My first dog’s name was Rebel.
He was a pit bull (ahem… American Staffordshire) with a tuxedo coat of black and white. Rebel was part of the family before I came along and when I did he appointed himself my guardian.
I’m told that he watched over me when I napped in my crib and if I stirred or cried he got my mom to come in. When I was ready to stand he let me put a hand on his back and took slow, patient steps so I could learn how to walk. He was the recipient of every plastic bandage in my pretend doctor’s kit and when I was sad or scared or felt alone, Rebel was there with his giant head and never-overwhelming “sugar” (our weird family word for dog licks). Once when a neighborhood dog was threatening my brother and I, Rebel chased him down and I thought he might kill it even though it had a lot of girth on him.
Rebel did not live up to his name. He was not anti-authority or oppositional. He was compliant and obedient and he made me feel safe. Rebel died, as dogs do, and I could not go to him for the un-aloneness I depended on him for. How many times has the same thing played out since then? What I need supplanted by an absence?
But I love that this grounded place for my childhood had a name and that it’s name means so many of the things I’ve grown into. Because, like the streak of white on Rebel’s jet black head, something in me has not blended in.
There has always been a quiet insurgency under my “yes sirs” that wondered why and pushed for answers. But I didn’t always trust it like I trusted Rebel. I haven’t always taken steps confidently without holding onto something that felt sure.
Until what felt sure shook and cracked and fell away. Then, as you will recall in whatever comes to mind for you, there is no choice.
There is a great line in the bible about not conforming to the patterns with which you are most familiar in preference of a transformation that will result in your realized potential. You have to move stubbornly against the comfort and safety you have carved out for yourself.
It takes a fair amount of “fuck this” which is essentially the definition of a Rebel. The truth is, revolt is necessary, I think, for all of us.
We must shout NO to the ever-tempting neural pathways of a mind that needs renewing if we are ever going to see who we could be. We have to want it like a slave wants free, like a prisoner with nothing to lose hiding contraband under his pillow.
That’s the theoretical. The poetry around the gritty reality of a life given over to the kind, but brutal work of alignment with the Good. It’s all fine and well to wax lyrical about an inner heroic rebel, but when my period is coming and I’m irritated by every sound and my kids won’t get on my schedule and anger is boiling and they drop a glass cup that shatters who am I, really? Am I fighting in that moment against the patterns of the world I’ve created? Maybe, on a good day, I’m at least grunting against it, but the result is generally not pretty and does not resemble being “transformed by the renewal of my mind.”
It is kind and brutal work. Just like the pit bull whose jaw slacks at a child’s curious hand in its mouth, but locks into the scruff of a threat against that child. Because after I have bitched out at my family and found myself so very much un-transformed, I have learned to also find grace. Humility, apology, as much repairing as possible, and an inner solidity I can put my hand on as I stumble toward who I am becoming. Slow, patient steps. Keep moving even when you fall.

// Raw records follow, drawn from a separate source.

(** The DEL is killed when the port is deleted and the bridge is not. *)
Lemma killed_del_resumed_witness :
  let w1 := run_killed 6 (HandleDel demo_del) demo_added in
  m_ifaces w1 = [mkInterfaceInfo 1 2 (str "p0") 0; mkInterfaceInfo 2 6 (str "br-net1") 0] ∧
  run (HandleDel demo_del) w1 (λ w2 out,
    out ≠ Panics ∧
    (out = Returns (Ok tt) →
       del_name demo_del ∉ if_Name <$> ifaces w2 ∧ (∀ i, i ∈ ifaces w2 → i ∈ ifaces demo_added) ∧
       ∀ i, i ∈ ifaces demo_added → if_Name i ≠ del_name demo_del →
         (∀ p, findPortByName (ifaces demo_added) (del_name demo_del) = Some p → if_ID i ≠ if_Domain p) → i ∈ ifaces w2)).
Proof.
  split; [by vm_compute|].
  apply (killed_del_resumed demo_del demo_del demo_added 6); [done|done|exact demo_added_valid|done|].
  intros p Hp. vm_compute in Hp. injection Hp as <-. by vm_compute.
Defined.

Lemma LoadConfig_usable_witness :
  LoadConfig (Unmarshal demo_net) demo_text = Ok demo_conf ∧ usable demo_conf.
Proof. split; [apply demo_text_loads|]. apply (LoadConfig_usable (Unmarshal demo_net) demo_text). apply demo_text_loads. Defined.

(** Two calls at once: the first has taken the lock and asks the IPAM plugin. *)
Definition demo_calls : list verb := [VAdd demo_add; VDel demo_del].

Lemma demo_calls_ok :
  ∀ v, v ∈ demo_calls → production v ∧
    lockPathForSocket (GroutSocketPath (verb_conf v)) = str "/run/grout/grout.sock.lock".
Proof.
  intros v [->|[->|Hv]%elem_of_cons]%elem_of_cons; [done|done|]. by apply not_elem_of_nil in Hv.
Qed.

Lemma calls_exclude_each_other_witness :
  ∃ s s', reachable demo_calls s ∧ step s 0 (DelegateAdd (str "host-local") demo_text) s' ∧ holder s = Some 0%nat.
Proof.
  set (dir := MkdirAll (str "/run/grout")).
  eexists _, _.
  assert (∀ s s', reachable demo_calls s → step s 0 (DelegateAdd (str "host-local") demo_text) s' →
    reachable demo_calls s ∧ step s 0 (DelegateAdd (str "host-local") demo_text) s' ∧ holder s = Some 0%nat) as Hw.
  { intros s s' Hr Hs. split_and!; [done|done|].
    apply (calls_exclude_each_other _ _ _ _ _ _ demo_calls_ok Hr Hs). by intros [?|[? ?]]. }
  apply Hw.
  - eapply rtc_l; [eexists 0%nat, dir; eapply (step_other _ _ dir _ (Ok tt)); [reflexivity|by left]|].
    eapply rtc_l; [eexists 0%nat, _; eapply (step_other _ _ (OpenLock _) _ (Ok 3)); [reflexivity|right; by eexists]|].
    eapply rtc_l; [eexists 0%nat, _; eapply (step_lock _ _ 3); [reflexivity|reflexivity]|].
    apply rtc_refl.
  - eapply (step_other _ _ (DelegateAdd (str "host-local") demo_text) _ (Err EOF)); [reflexivity|by left].
Defined.

Lemma derived_gateway_in_subnet_witness :
  ∃ gw, gateway_of (mkIPConfig None (mkIPNet [x0a; x00; x01; x02] (CIDRMask 23 4)) None) = Some gw ∧
    IP_Mask gw (CIDRMask 23 4) = Some [x0a; x00; x00; x00] ∧ gw ≠ [x0a; x00; x00; x00].
Proof.
  apply (derived_gateway_in_subnet None [x0a; x00; x01; x02] (CIDRMask 23 4) [x0a; x00; x00; x00] x00); reflexivity.
Defined.

Definition demo_result (ips : list (option IPConfig)) : Result := mkResult [] [] ips [] tt.
Definition demo_ip (ip : IP) (ones : Z) : IPConfig := mkIPConfig None (mkIPNet ip (CIDRMask ones (length ip))) None.

Lemma gatewaysFor_spec_witness :
  let ips := [demo_ip [x0a; x00; x00; x02] 24; demo_ip [x0a; x00; x01; x02] 24] in
  gatewaysFor (demo_result (Some <$> ips)) = mapM gateway_net (first_per_family ips) ∧
  (length (filter (λ ip, is_v4 ip = true) (first_per_family ips)) ≤ 1)%nat ∧
  (length (filter (λ ip, is_v4 ip = false) (first_per_family ips)) ≤ 1)%nat.
Proof.
  intros ips. apply (gatewaysFor_spec (demo_result (Some <$> ips)) ips). reflexivity.
Defined.

Lemma nil_entry_panics_witness :
  gatewaysFor (demo_result [Some (demo_ip [x0a; x00; x00; x02] 24); None]) = None.
Proof.
  apply (nil_entry_panics (demo_result [Some (demo_ip [x0a; x00; x00; x02] 24); None])).
  apply list_elem_of_further, list_elem_of_here.
Defined.

Lemma podMAC_distinct_witness : [x0a; x00; x00; x02] = [x0a; x00; x00; x02].
Proof.
  apply (podMAC_distinct (demo_result [Some (demo_ip [x0a; x00; x00; x02] 24)])
           (demo_result [None; Some (demo_ip [x0a; x00; x00; x02] 24)]) [x0a; x00; x00; x02] [x0a; x00; x00; x02]
           [x02; x00; x0a; x00; x00; x02]); reflexivity.
Defined.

I want to be better. More generous, more compassionate, more open. I want to eschew criticism and comparison like flies, easily, with the flick of a hand and no more time spent. I want to find God’s image in everyone, even the most odious actors I encounter, to see them as the beloved children of my own precious creator that they are and insist on their innocence even when they seem happy to discard it. I want to act as though the stuff Jesus said is true: that this place is beautiful even now and that there is enough of everything for everyone.
It’s a tall order and rebellions don’t happen without communion. Often violent and hateful, but in agreement nonetheless. And this rebellion is no different. I cannot do this alone, cannot renew my own mind, cannot muster from my own strength the ability to act out of a hopeful vision, a promised reality.
And I don’t have to. Whether a childhood dog or an inner voice or a friend who texts me “this is so weird, but I felt like I had to tell you…” I am never alone in this endeavor, in the becoming. I always, always have a place to put my hand.